In response to her message, Wentworth said “no excuse will change the fact Gov. Whitmer is apparently going to veto a $2.5 billion tax cut that would help every single Michigan family. People are struggling right now with the high cost of living and rising inflation. If the governor really wants to help them as quickly as possible she will sign the bill.”
The governor said she would specifically want to see the “Retirement Tax” rolled back with 500,000 households saving an average of $1,000 annually. However, Republicans are especially concerned that the governor’s retirement endeavors won’t assist non-pension incomes like 401Ks.
“She wants special exemptions for those that happen to be fortunate enough to have pensions, but not for my mom who’s 73 and living off of Social Security and some earned income,” Nesbitt said. “I think it’s something where when you provide tax reliefs, it’s best to provide tax relief to all working families and all seniors…instead of picking winners and losers like what she was trying to do.”
Senate Tries Again To Reduce Corporate Tax
The earlier version of SB 768 featured a plummet in the corporate tax rate from 6% to 3.9%, which was heavily disliked by Democrats and detached from the bill in the House. However, Senate Republicans revived the effort by voting out SB 392 from April of last year.
By ropping the corporate tax rate to 3.9%, SB 392 could reduce $490 million from the General Fund in FY 2024, subtracting 35% from what would be collected under Michigan’s present-day Income Tax Act.
However, Republicans underscored the bill could attract new business ventures in the state, as well as offering relief to small businesses that were severely handicapped by COVID-19 mandates.
“My bill is designed to help main street businesses throughout Michigan recover from the effects of the governor’s shutdowns while attracting new businesses and growing lucrative jobs,” said sponsor Sen. Jon Bumstead (R-Newaygo). “We can’t afford to see Michigan lose good jobs and good people to neighboring states with a lower tax rate.”
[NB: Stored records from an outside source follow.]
Definition err_frame (isr : Z) (st : can_state) (bec : can_berr_counter) (cf : canfd_frame) : canfd_frame :=
  let cf := if state_irq isr then state_frame st bec cf else cf in
  let cf := if nz (FIELD_GET REG_INT_STAT_ALI isr)
            then put 0 CAN_ERR_LOSTARB_UNSPEC (or_id CAN_ERR_LOSTARB cf) else cf in
  if nz (FIELD_GET REG_INT_STAT_BEI isr)
  then put 3 CAN_ERR_PROT_LOC_UNSPEC
         (put 2 CAN_ERR_PROT_UNSPEC (or_id (Z.lor CAN_ERR_PROT CAN_ERR_BUSERROR) cf))
  else cf.

(** The state and the counters after the handler. *)
Definition state_count (st : can_state) (n : net_device) : net_device :=
  let n := upd_can (set_state st) n in
  match st with
  | CAN_STATE_BUS_OFF => upd_can_stats (λ r, set_bus_off (incr32 (bus_off r)) r) n
  | CAN_STATE_ERROR_PASSIVE => upd_can_stats (λ r, set_error_passive (incr32 (error_passive r)) r) n
  | CAN_STATE_ERROR_WARNING => upd_can_stats (λ r, set_error_warning (incr32 (error_warning r)) r) n
  | _ => n
  end.

Definition err_count (isr : Z) (st : can_state) (n : net_device) : net_device :=
  let n := if state_irq isr then state_count st n else n in
  let n := if nz (FIELD_GET REG_INT_STAT_ALI isr)
           then upd_can_stats (λ r, set_arbitration_lost (incr32 (arbitration_lost r)) r) n else n in
  if nz (FIELD_GET REG_INT_STAT_BEI isr)
  then upd_stats (λ r, set_rx_errors (incr64 (rx_errors r)) r)
         (upd_can_stats (λ r, set_bus_error (incr32 (bus_error r)) r) n)
  else n.

Definition count_rx (cf : canfd_frame) (n : net_device) : net_device :=
  upd_stats (λ r, set_rx_bytes (u64 (rx_bytes r + len cf)) (set_rx_packets (incr64 (rx_packets r)) r)) n.

(** What the rest of the kernel sees: allocations (with their success), error
    frames and the bus-off notification. *)
Inductive err_obs := obs_alloc (ok : bool) | obs_frame (cf : canfd_frame) | obs_bus_off.

Fixpoint err_calls (tr : list event) : list err_obs :=
  match tr with
  | [] => []
  | EvAlloc _ ok :: tr' => obs_alloc ok :: err_calls tr'
  | EvCall (netif_rx cf) _ :: tr' => obs_frame cf :: err_calls tr'
  | EvCall can_bus_off _ :: tr' => obs_bus_off :: err_calls tr'
  | _ :: tr' => err_calls tr'
  end.

Lemma err_calls_app t1 t2 : err_calls (t1 ++ t2) = err_calls t1 ++ err_calls t2.
Proof. induction t1 as [|[| |[]|] t1 IH]; simpl; congruence. Qed.

(** The notification for a new state. *)
Definition bus_off_obs (b : bool) (st : can_state) : list err_obs :=
  if b && bool_decide (st = CAN_STATE_BUS_OFF) then [obs_bus_off] else [].

Section ErrProofs.
Context {W : Type} `{World W} `{!AllocOk W}.
Implicit Types (s : st net_device W).

(** From [s] to [s'] the device became [n], nothing was written, and the loads and
    calls that matter are [L] and [C]. *)
Definition ran s s' (n : net_device) (L : list (Z * Z)) (C : list err_obs) : Prop :=
  drv s' = n ∧ ∃ tr, trace s' = trace s ++ tr ∧ stores tr = [] ∧ loads tr = L ∧ err_calls tr = C.

Lemma ran_trans s s1 s2 n1 n2 L1 L2 C1 C2 :
  ran s s1 n1 L1 C1 → ran s1 s2 n2 L2 C2 → ran s s2 n2 (L1 ++ L2) (C1 ++ C2).
Proof.
  intros (_ & t1 & H1 & S1 & <- & <-) (Hd & t2 & H2 & S2 & <- & <-). split; [done|].
  exists (t1 ++ t2). by rewrite H2, H1, app_assoc, stores_app, S1, S2, loads_app, err_calls_app.
Qed.

Ltac ran_done :=
  split; [done|]; tr_norm;
  first [by exists []; rewrite app_nil_r | eexists; split_and!; [reflexivity|done..]].

Lemma FIELD_GET_u16 m x : mask_ok m = true → mask_width m <= 16 → u16 (FIELD_GET m x) = FIELD_GET m x.
Proof.
  intros Hm Hw. apply Z.mod_small. pose proof (FIELD_GET_mask_range m x Hm) as [? ?].
  split; [done|]. eapply Z.lt_le_trans; [done|]. by apply Z.pow_le_mono_r.
Qed.

Lemma get_rec_tec_wp s :
  le_dev (drv s) → wp ctucan_get_rec_tec s (λ bec s', ∃ v, bec = berr_of v ∧
    ran s s' (drv s) [(reg_at (drv s) CTUCANFD_REC, v)] []).
Proof.
  intros Hle. unfold ctucan_get_rec_tec. bsteps. eexists. split; [|ran_done].
  unfold berr_of. rewrite !FIELD_GET_u16; done.
Qed.

Lemma read_fault_state_wp s :
  le_dev (drv s) → wp ctucan_read_fault_state s (λ st s', ∃ fs rt, st = fault_state fs rt ∧
    ran s s' (drv s) [(reg_at (drv s) CTUCANFD_EWL, fs); (reg_at (drv s) CTUCANFD_REC, rt)] []).
Proof.
  intros Hle. unfold ctucan_read_fault_state. bsteps.
  unfold REG_EWL_ERA, REG_EWL_ERP, REG_EWL_BOF. rewrite !nz_FIELD_GET_BIT by done.
  repeat (apply wp_if; intros ?); bsteps; eexists _, _; (split; [|ran_done]); unfold fault_state;
    repeat match goal with H : _ = _ |- _ => rewrite H; clear H end; done.
Qed.

Lemma wp_set_byte i v cf s Q :
  (i < length (data cf))%nat → Q (put i v cf) s → wp (set_byte i v cf) s Q.
Proof. intros Hi HQ. unfold set_byte. by rewrite decide_True. Qed.

Lemma length_put i v cf : length (data (put i v cf)) = length (data cf).
Proof. apply length_insert. Qed.

Lemma length_or_id v cf : length (data (or_id v cf)) = length (data cf).
Proof. done. Qed.

Lemma state_frame_length st bec cf : length (data (state_frame st bec cf)) = length (data cf).
Proof.
  destruct st; simpl; rewrite ?length_insert, ?length_alter; done.
Qed.

(** The effect of the [switch] when there is a buffer, and when there is none. *)
Lemma err_switch_some st bec cf n s :
  length (data cf) = 8%nat → drv s = upd_can (set_state st) n →
  wp (err_switch st bec (Some cf)) s (λ o s', o = Some (state_frame st bec cf) ∧
    ran s s' (state_count st n) [] (bus_off_obs true st)).
Proof.
  intros Hl Hd. destruct st; unfold err_switch, if_skb, deref_cf; bsteps;
    repeat first [apply wp_set_byte; [rewrite ?length_put; simpl; lia|] | bstep].
  all: try (split; [reflexivity|]; rewrite ?Hd; ran_done).
  - unfold or_data. bsteps. simpl.
    destruct (data cf) as [|b0 [|b1 d]] eqn:Ed; simpl in Hl; try lia.
    eapply wp_some_or; [done|]. bsteps.
    repeat first [apply wp_set_byte; [rewrite ?length_put; simpl; lia|] | bstep].
    split; [unfold state_frame, put, or_id, set_data; cbn [data can_id len flags set_can_id]; reflexivity|]. rewrite Hd. ran_done.
Qed.

Lemma err_switch_none st bec n s :
  drv s = upd_can (set_state st) n → st ≠ CAN_STATE_ERROR_ACTIVE →
  wp (err_switch st bec None) s (λ o s', o = None ∧
    ran s s' (state_count st n) [] (bus_off_obs true st)).
Proof.
  intros Hd Ha. destruct st; [done|..]; unfold err_switch, if_skb; bsteps; (split; [done|]);
    rewrite ?Hd; ran_done.
Qed.

(** The reads of the handler: counters, state (limits and counters), capture. *)
Definition err_reads (n : net_device) (rt fs rt2 cap : Z) : list (Z * Z) :=
  [(reg_at n CTUCANFD_REC, rt); (reg_at n CTUCANFD_EWL, fs); (reg_at n CTUCANFD_REC, rt2);
   (reg_at n CTUCANFD_ERR_CAPT, cap)].

(** The part of the handler before the frame is filled in. *)
Lemma err_prefix_wp s (K : option canfd_frame → can_state → can_berr_counter → Z → M net_device W unit) Q N :
  le_dev (drv s) →
  (∀ skb rt fs rt2 cap r s1,
    ran s s1 (drv s) (err_reads (drv s) rt fs rt2 cap) [obs_alloc (bool_decide (is_Some skb))] →
    (∀ cf, skb = Some cf → length (data cf) = 8%nat) →
    outcome (K skb (fault_state fs rt2) (berr_of rt) r) s1 Q N) →
  outcome (dologerr ← call net_ratelimit;
    bec ← ctucan_get_rec_tec;
    state ← ctucan_read_fault_state;
    err_capt_alc ← ctucan_read32 CTUCANFD_ERR_CAPT;
    when (nz dologerr) (call_ (netdev_msg "ISR, rxerr, txerr, error type, pos, ALC\n"));;
    skb ← alloc alloc_can_err_skb;
    K skb state bec dologerr) s Q N.
Proof.
  intros Hle HK. apply outcome_bind, outcome_wp. bsteps.
  apply outcome_bind, outcome_wp. eapply wp_mono; [apply get_rec_tec_wp; by_le|].
  intros bec s1 (rt & -> & Hr1). assert (Hle1 : le_dev (drv s1)) by (by destruct Hr1 as [-> _]).
  apply outcome_bind, outcome_wp. eapply wp_mono; [by apply read_fault_state_wp|].
  intros st s2 (fs & rt2 & -> & Hr2). assert (Hle2 : le_dev (drv s2)) by (by destruct Hr2 as [-> _]).
  pose proof (ran_trans _ _ _ _ _ _ _ _ _ Hr1 Hr2) as Hr. simpl in Hr.
  apply outcome_bind, outcome_wp. bstep. apply outcome_bind, outcome_wp.
  assert (Hend : ∀ tr w, stores tr = [] → loads tr = [] → err_calls tr = [] →
    outcome (skb ← alloc alloc_can_err_skb; K skb (fault_state fs rt2) (berr_of rt) r)
      (mkst (drv s2) w ((trace s2 ++ [EvLoad (reg_at (drv s2) CTUCANFD_ERR_CAPT) (u32 v)]) ++ tr)) Q N).
  { intros tr w Hst Hld Hec. apply outcome_bind, outcome_wp, wp_alloc. intros o w2 Ho.
    eapply HK; [|intros cf ->; by rewrite (alloc_capacity _ _ _ _ Ho)].
    destruct Hr as (Hd & t0 & Ht0 & Hs0 & Hl0 & Hc0). destruct Hr1 as [Hd1 _].
    split; [simpl; by rewrite Hd, Hd1|]. cbn [drv trace] in *. rewrite Ht0.
    exists (EvCall net_ratelimit r :: t0 ++ EvLoad (reg_at (drv s2) CTUCANFD_ERR_CAPT) (u32 v) :: tr ++
            [EvAlloc alloc_can_err_skb (bool_decide (is_Some o))]).
    split; [by rewrite <- !app_assoc|].
    cbn [stores loads err_calls]. rewrite !stores_app, !loads_app, !err_calls_app, Hs0, Hl0, Hc0. simpl.
    rewrite stores_app, loads_app, err_calls_app, Hst, Hld, Hec, Hd, Hd1. done. }
  apply wp_when; intros _; bsteps.
  - by apply (Hend [EvCall (netdev_msg _) _]).
  - rewrite <- (app_nil_r (_ ++ [_])). by apply Hend.
Qed.
Section Dev.
Context {W : Type} `{World W}.
Abbreviation MB := (M net_device W).
Abbreviation MH := (M host W).

Definition ctucan_suspend : MH Z :=
  ndev ← dev_get_ndev;
  running ← call netif_running;
  when (nz running) (call_ netif_stop_queue;; call_ netif_device_detach);;
  on_ndev ndev (modify (upd_can (set_state CAN_STATE_SLEEPING)));;
  mret 0.

Definition ctucan_resume : MH Z :=
  ndev ← dev_get_ndev;
  on_ndev ndev (modify (upd_can (set_state CAN_STATE_ERROR_ACTIVE)));;
  running ← call netif_running;
  when (nz running) (call_ netif_device_attach;; call_ netif_start_queue);;
  mret 0.

(** The check of the signature: [false] when it is found with neither accessor. *)
Definition probe_endian : MB bool :=
  v ← ctucan_read32 CTUCANFD_DEVICE_ID;
  if negb (Z.land v 0xFFFF =? CTUCANFD_ID) then
    modify (upd_priv (set_write_reg acc_be));;
    modify (upd_priv (set_read_reg acc_be));;
    v ← ctucan_read32 CTUCANFD_DEVICE_ID;
    mret (Z.land v 0xFFFF =? CTUCANFD_ID)
  else mret true.

(** The labels at the end of [ctucan_probe_common]. *)
Definition probe_err_free (ndev ret : Z) : MH Z :=
  list_del_init ndev;; free_ndev ndev;; mret ret.

Definition probe_err_pmdisable (pm_enable_call : bool) (ndev ret : Z) : MH Z :=
  when pm_enable_call (call_ pm_runtime_disable);; probe_err_free ndev ret.

Definition probe_err_deviceoff (pm_enable_call : bool) (ndev ret : Z) : MH Z :=
  call_ pm_runtime_put;; probe_err_pmdisable pm_enable_call ndev ret.

(** The part after the clock is known. *)
Definition probe_device (ndev can_clk_rate : Z) (pm_enable_call : bool) : MH Z :=
  on_ndev ndev (modify (upd_priv (set_write_reg acc_le)));;
  on_ndev ndev (modify (upd_priv (set_read_reg acc_le)));;
  when pm_enable_call (call_ pm_runtime_enable);;
  ret ← call pm_runtime_get_sync;
  if ret <? 0 then
    call_ (netdev_msg "pm_runtime_get failed\n");;
    call_ pm_runtime_put_noidle;;
    probe_err_pmdisable pm_enable_call ndev ret
  else
  found ← on_ndev ndev probe_endian;
  if negb found then
    call_ (netdev_msg "CTU_CAN_FD signature not found\n");;
    probe_err_deviceoff pm_enable_call ndev (- ENODEV)
  else
  ret ← on_ndev ndev ctucan_reset;
  if ret <? 0 then probe_err_deviceoff pm_enable_call ndev ret else
  on_ndev ndev (modify (upd_can (set_clock_freq (u32 can_clk_rate))));;
  call_ (netif_napi_add ndev);;
  ret ← call (register_candev ndev);
  if nz ret then
    call_ (netdev_msg "fail to register failed\n");;
    probe_err_deviceoff pm_enable_call ndev ret
  else
  call_ pm_runtime_put;;
  mret 0.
According to the Senate Fiscal Agency’s recent revenue report, the state of Michigan sent out to businesses $207.6 million more in refundable tax credits in January than it received in business taxes in January. The Corporate Income Tax brought in $145.1 million, which was more than wiped out by the $352.1 million tax credits that went out the door to some businesses under the Michigan Business Tax.